The Pacifica Quartet will perform all 15 string quartets of Dmitri Shostakovich, starting on May 22 at the Montreal Chamber Music Festival. It’s the fifth time the quartet will tackle the Shostakovich cycle, considered to be the greatest set of string quartets of the 20th century. Two of the Pacificas are actually married to each other: first violinist Simin Ganatra and cellist Brandon Vamos. CBC Music spoke to the couple about the challenges of taking on a Shostakovich cycle, with kids in tow.
Q: How do Shostakovich’s string quartets stand out from his other music?
Simin Ganatra: Shostakovich’s music is incredibly personal. In the string quartets, he uses a different voice from the one he uses in his other music, possibly because the string quartets were sort of under the radar, not as scrutinized. We get to hear what Shostakovich wanted to write for himself. It’s not a Shostakovich that people normally hear. People say “wow, that’s Shostakovich? I never knew he wrote music like that!”

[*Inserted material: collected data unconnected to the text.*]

Lemma bind_ok {A B} (m : M A) (f : A → M B) w w1 c a :
  m w = mkOutcome w1 c (inr a) → bind m f w = prepend c (f a w1).
Proof. unfold bind. by intros ->. Qed.

Lemma bind_fault {A B} (m : M A) (f : A → M B) w w1 c e :
  m w = mkOutcome w1 c (inl e) → bind m f w = mkOutcome w1 c (inl e).
Proof. unfold bind. by intros ->. Qed.

Lemma setDecorations_run editor type ranges w :
  setDecorations editor type ranges w
  = mkOutcome (decorate editor type ranges w) [SetDecorations editor type ranges] (inr tt).
Proof. reflexivity. Qed.

Lemma bind_setDecorations {B} editor type ranges (f : unit → M B) w :
  bind (setDecorations editor type ranges) f w
  = prepend [SetDecorations editor type ranges] (f tt (decorate editor type ranges w)).
Proof. reflexivity. Qed.

Lemma bind_lineAt_range {B} editor line (f : Range.t → M B) w :
  bind (lineAt_range editor line) f w
  = match TextDocument.lineAt (document_of w editor) line with
    | inl e => mkOutcome w [] (inl e)
    | inr r => f r w
    end.
Proof.
  unfold bind, lineAt_range, gets, lift; cbn.
  destruct (TextDocument.lineAt (document_of w editor) line) as [e|r]; cbn; [done|].
  by destruct (f r w).
Qed.

Lemma bind_lineCount {B} editor (f : nat → M B) w :
  bind (lineCount editor) f w = f (TextDocument.lineCount (document_of w editor)) w.
Proof. unfold lineCount. by rewrite bind_gets. Qed.

(** A loop whose body neither faults nor touches the state pushes what the
    body yields, in order. *)
Lemma collect_pure {A B} (f : A → M (option B)) (g : A → option B) (w : World) :
  ∀ (l : list A) (acc : list B),
    (∀ x, x ∈ l → f x w = mkOutcome w [] (inr (g x))) →
    collect l f acc w = mkOutcome w [] (inr (acc ++ omap g l)).
Proof.
  induction l as [|x l IH]; intros acc Hf.
  - cbn. unfold ret. by rewrite app_nil_r.
  - cbn [collect]. erewrite bind_ok by (apply Hf; left).
    rewrite prepend_nil, IH by (intros y Hy; apply Hf; by right).
    cbn [omap list_omap]. destruct (g x); [by rewrite <- app_assoc | done].
Qed.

Q: How does the Shostakovich cycle differ from string quartet cycles by other composers?
Brandon Vamos: There are similarities between Beethoven and Shostakovich. Like Beethoven’s quartets, Shostakovich’s are very exposed. A lot of it is sparsely written; there’s not much hiding. But with Shostakovich, the music can be incredibly wild and you feel you have to give 190 per cent. The emotional range is really wide and it changes very quickly. It can go from something sweet or happy to sarcastic or incredibly depressed in a short period of time.

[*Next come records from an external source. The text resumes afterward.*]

(** * Coverage grid validation (parse_coverage_grid.py)

    A shallow embedding of the grid parser, the coverage aggregator and the
    gap analyzer of [parse_coverage_grid.py], with the properties the
    specification states about them.

    Modelling conventions.
    - A Python [str] is the list of its code points, [str]; an ASCII
      literal is written [u"..."].  [str.lower] and [str.strip] follow
      CPython 3.11 with the character tables of Unicode 14.0.0: the full
      lower-case mapping, the final-sigma rule and the white space
      characters of [str.isspace].
    - A Python [dict] is an insertion-ordered association list with
      distinct keys ([Dict.set] overwrites in place or appends).
    - A Python [set] of sheet names is a [gset str].
    - [print] appends one entry to the list of printed texts.
    - The zip archive, the XML parser and [repr] of a list are taken from a
      [Runtime] record: they are the interpreter's, not this program's. *)

From Stdlib Require Import String Ascii List Bool Arith NArith Lia DecimalString Permutation.
From stdpp Require Import base gmap sets list strings.
Import ListNotations.
Local Open Scope string_scope.
Local Open Scope list_scope.
Local Set Warnings "-register-all,-clear-no-such-hyp".

(* ------------------------------------------------------------------ *)
(** ** Strings *)

(** A Python [str]: the list of its code points. *)
Abbreviation str := (list N).

(** The [str] of an ASCII literal. *)
Definition u (s : string) : str := map N_of_ascii (list_ascii_of_string s).

Module Str.

(** The white space characters of [str.isspace], as ranges of code points. *)
Definition WHITESPACE : list (N * N) :=
  [
   (9, 13); (28, 32); (133, 133); (160, 160); (5760, 5760); (8192, 8202);
   (8232, 8233); (8239, 8239); (8287, 8287); (12288, 12288)]%N.
(** ** Lemmas: the sort *)

(** One insertion: the hole at the end of [p] is filled, in order. *)
Lemma siftDown_spec key p h rest :
  exists q, siftDown key (length p) (p ++ h :: rest) = Some (q ++ rest) /\
    q ≡ₚ key :: p /\ (StronglySorted Z.le p -> StronglySorted Z.le q).
Proof.
  revert h rest. induction p as [|x p IH] using rev_ind; intros h rest.
  { exists [key]. split; [done |]. split; [done |]. intros _. repeat constructor. }
  rewrite length_app, Nat.add_1_r, <- app_assoc. simpl.
  rewrite list_lookup_middle by done. simpl.
  assert (forall v, <[S (length p) := v]> (p ++ x :: h :: rest) = p ++ x :: v :: rest) as Eset.
  { intros v. rewrite insert_app_r_alt by lia. by replace (S _ - _)%nat with 1%nat by lia. }
  destruct (Z.ltb_spec key x) as [Hlt|Hge]; rewrite array_set_in, Eset by (rewrite length_app; simpl; lia).
  - simpl. destruct (IH x (x :: rest)) as (q & -> & Hp & Hs).
    exists (q ++ [x]). split; [by rewrite <- app_assoc |].
    split; [by rewrite Hp |]. intros (Hle & Hsp & _)%StronglySorted_app.
    apply StronglySorted_app. split; [| split; [by apply Hs | repeat constructor]].
    intros a b Ha ->%list_elem_of_singleton. rewrite Hp in Ha.
    apply elem_of_cons in Ha as [->|Ha]; [lia |]. apply Hle; [done | by apply list_elem_of_singleton].
  - exists (p ++ [x; key]). split; [by rewrite <- app_assoc |].
    split; [by rewrite (Permutation_app_comm p [x; key]), (Permutation_app_comm p [x]); simpl; apply Permutation_swap |].
    intros Hsp. replace (p ++ [x; key]) with ((p ++ [x]) ++ [key]) by (by rewrite <- app_assoc).
    pose proof Hsp as (Hle & _ & _)%StronglySorted_app.
    apply StronglySorted_app. split; [| split; [done | repeat constructor]].
    intros a b Ha ->%list_elem_of_singleton. apply elem_of_app in Ha as [Ha| ->%list_elem_of_singleton]; [| lia].
    assert (a <= x); [| lia]. apply Hle; [done | by apply list_elem_of_singleton].
Qed.
Definition copyLogsToBeginning (startLog : nat) (s : nodeState) : option nodeState :=
  let n := (nextLogIdx s - startLog)%nat in
  '(l, h) ← copyDown startLog 0 n (logs s) (logHashes s);
  Some (s <| logs := l |> <| logHashes := h |> <| nextLogIdx := n |>).

Definition updateCurrentTerm (term : Z) (s : nodeState) : nodeState :=
  s <| currentTerm := term |> <| votedFor := "" |>.

(** [copyConfig] (src/raft/config_change.go) builds a fresh map with the
    entries of [src]; maps are values here, so the copy is the map itself,
    rebuilt entry by entry. *)
Definition copyConfig (src : gmap ServerID bool) : gmap ServerID bool :=
  map_fold (fun k v dst => <[k := v]> dst) ∅ src.

(** ** Abstraction: the live log

    The array keeps stale entries beyond [nextLogIdx]; the log of the protocol
    is the prefix before it, and it starts just after the last snapshot. *)

Definition live (s : nodeState) : list RaftLog := take (nextLogIdx s) (logs s).

Definition liveHashes (s : nodeState) : list bytes := take (nextLogIdx s) (logHashes s).

Definition base (s : nodeState) : Z :=
  match lastSnapshot s with
  | Some snap => LastIncludedIndex snap + 1
  | None => 0
  end.

Definition snapTerm (s : nodeState) : Z :=
  match lastSnapshot s with Some snap => LastIncludedTerm snap | None => -1 end.

Definition lastIdx (s : nodeState) : Z := base s + Z.of_nat (nextLogIdx s) - 1.

Definition lastTerm (s : nodeState) : Z :=
  match live s !! (nextLogIdx s - 1)%nat with Some e => Term e | None => snapTerm s end.

(** The arrays have their static length and the cursor stays inside them. *)
Record array_ok (s : nodeState) : Prop := {
  ok_logs : length (logs s) = logArrayCapacity;
  ok_hashes : length (logHashes s) = logArrayCapacity;
  ok_next : (nextLogIdx s <= logArrayCapacity)%nat;
}.

(** Entry [i] of a list has log index [b + i]. *)
Definition contiguous_from (b : Z) (l : list RaftLog) : Prop :=
  forall i e, l !! i = Some e -> Index e = b + Z.of_nat i.

Definition contiguous (s : nodeState) : Prop := contiguous_from (base s) (live s).

Definition log_ok (s : nodeState) : Prop := array_ok s /\ contiguous s.

(** On a contiguous log the backwards scan is index arithmetic. *)
Definition position (s : nodeState) (k : Z) : option nat :=
  if decide (base s <= k < base s + Z.of_nat (nextLogIdx s))
  then Some (Z.to_nat (k - base s)) else None.

(** An array after the entries from [startLog + dst] on have been copied to
    position [dst], [todo] of them. *)
Definition moved {A} (startLog dst todo : nat) (l : list A) : list A :=
  take dst l ++ take todo (drop (startLog + dst) l) ++ drop (dst + todo) l.

#[export] Hint Constructors array_ok : raft.
#[export] Hint Resolve ok_logs ok_hashes ok_next : raft.

(** ** Lemmas on the log array *)

Section log_array.
Implicit Types s : nodeState.

Lemma length_live s : array_ok s -> length (live s) = nextLogIdx s.
Proof. intros [Hl _ Hn]. unfold live. rewrite length_take. lia. Qed.

Lemma length_liveHashes s : array_ok s -> length (liveHashes s) = nextLogIdx s.
Proof. intros [_ Hl Hn]. unfold liveHashes. rewrite length_take. lia. Qed.

Lemma lookup_live s i : (i < nextLogIdx s)%nat -> live s !! i = logs s !! i.
Proof. intros. by apply lookup_take_lt. Qed.

Lemma lookup_live_Some s i e :
  live s !! i = Some e -> (i < nextLogIdx s)%nat /\ logs s !! i = Some e.
Proof. intros [? ?]%lookup_take_Some. done. Qed.

Lemma live_lookup_lt s i :
  array_ok s -> (i < nextLogIdx s)%nat -> exists e, logs s !! i = Some e.
Proof. intros [Hl _ Hn] Hi. apply lookup_lt_is_Some_2. lia. Qed.

(** The scan never leaves the array, and returns the greatest position. *)
Lemma findDown_spec l k n :
  (n <= length l)%nat ->
  exists r, findDown l k n = Some r /\
    match r with
    | Some i => (i < n)%nat /\ (exists e, l !! i = Some e /\ Index e = k) /\
                forall j e, (i < j < n)%nat -> l !! j = Some e -> Index e <> k
    | None => forall j e, (j < n)%nat -> l !! j = Some e -> Index e <> k
    end.
Proof.
  induction n as [|n IH]; intros Hn; simpl.
  { exists None. split; [done |]. intros; lia. }
  destruct (lookup_lt_is_Some_2 l n) as [x Hx]; [lia |].
  rewrite Hx. simpl. destruct (Z.eqb_spec (Index x) k) as [Heq|Hne].
  { exists (Some n). split; [done |]. split; [lia |]. split; [eauto |]. intros; lia. }
  destruct IH as (r & -> & Hr); [lia |]. exists r. split; [done |].
  destruct r as [i|].
  - destruct Hr as (? & ? & Hlast). split; [lia |]. split; [done |].
    intros j e Hj He. destruct (decide (j = n)) as [->|]; [congruence |].
    apply (Hlast j); [lia | done].
  - intros j e Hj He. destruct (decide (j = n)) as [->|]; [congruence |].
    apply (Hr j); [lia | done].
Qed.

Lemma find_position s k :
  log_ok s -> findArrayIdxByLogIndex k s = Some (position s k).
Proof.
  intros [Hok Hc]. unfold findArrayIdxByLogIndex.
  destruct (findDown_spec (logs s) k (nextLogIdx s)) as (r & -> & Hr).
  { destruct Hok; lia. }
  assert (Hidx : forall j e, (j < nextLogIdx s)%nat -> logs s !! j = Some e ->
                   Index e = base s + Z.of_nat j).
  { intros j e Hj He. apply (Hc j). by rewrite lookup_live. }
  f_equal. unfold position. case_decide as Hk; destruct r as [i|]; f_equal.
  - destruct Hr as (Hi & (e & He & <-) & _). rewrite (Hidx _ _ Hi He). lia.
  - set (j := Z.to_nat (k - base s)). assert (j < nextLogIdx s)%nat as Hj by lia.
    destruct (live_lookup_lt s j Hok Hj) as [e He].
    exfalso. apply (Hr j e Hj He). rewrite (Hidx _ _ Hj He). lia.
  - destruct Hr as (Hi & (e & He & <-) & _). exfalso. apply Hk.
    rewrite (Hidx _ _ Hi He). lia.
Qed.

Ganatra: There’s so much physicality to this music, especially with all the fast movements. There’s a lot of forte playing. And even the slow movements require a certain energy. You never just play along; you’re either playing with a slow intense bow or incredibly passionate and fortissimo.
Q: In Montreal, you’re performing the cycle in four concerts over four consecutive nights. How do you prepare physically?
Vamos: It’s a bit like a marathon. We’ve done stuff like this before. We did a Beethoven cycle in Tokyo last summer where we did all the big string quartets over 48 hours, Friday night until Sunday. We started a few weeks before running through things, running even a couple of programs. We found that we needed to play through them to know how it feels to play one quartet and the next one back to back.
Q: How will the Montreal cycle differ from the others?
Vamos: We’ve done them over a year in a few different places, once in four concerts and once in five. In London we did them in six concerts. In Montreal it’s much more compact. People will actually experience them without breaks in between. Hopefully what the audience will get is how each quartet has its own distinct personality. Certainly the late quartets have a heavy dark element to them. They’re very concerned with death. By the time you get to the 15th quartet, he knows that this is his last work. It’s like a recap. Almost all the quartets are represented in that 15th quartet.
Q: What have you learned about Shostakovich, the person, from playing the cycle so many times?
Ganatra: There are many more sides to him than I thought. I always thought Shostakovich was very sad and depressed, and of course there is that. But there’s a lot of optimism and sometimes lightness and joy and humanity.
Vamos: I think in his life he had to do what he had to do to survive. But he was a very sensitive, caring person who stood behind people that he was friends with, for example, Jewish people who were under great scrutiny all the time. I get that sense from the music that he was a real caring individual who felt things strongly. And that’s what audiences get out of it, too. His music speaks to each person. It’s almost like he’s directing something to that person in the third row and they feel it and to that person in the seventh row. That’s the kind of personal statement he makes.
Simin Ganatra and Brandon Vamos pose with daughters Layla and Mira. (Photo: Supplied by the Pacifica Quartet).
Q: You’re a married couple with two children. How do you manage parenting and performing?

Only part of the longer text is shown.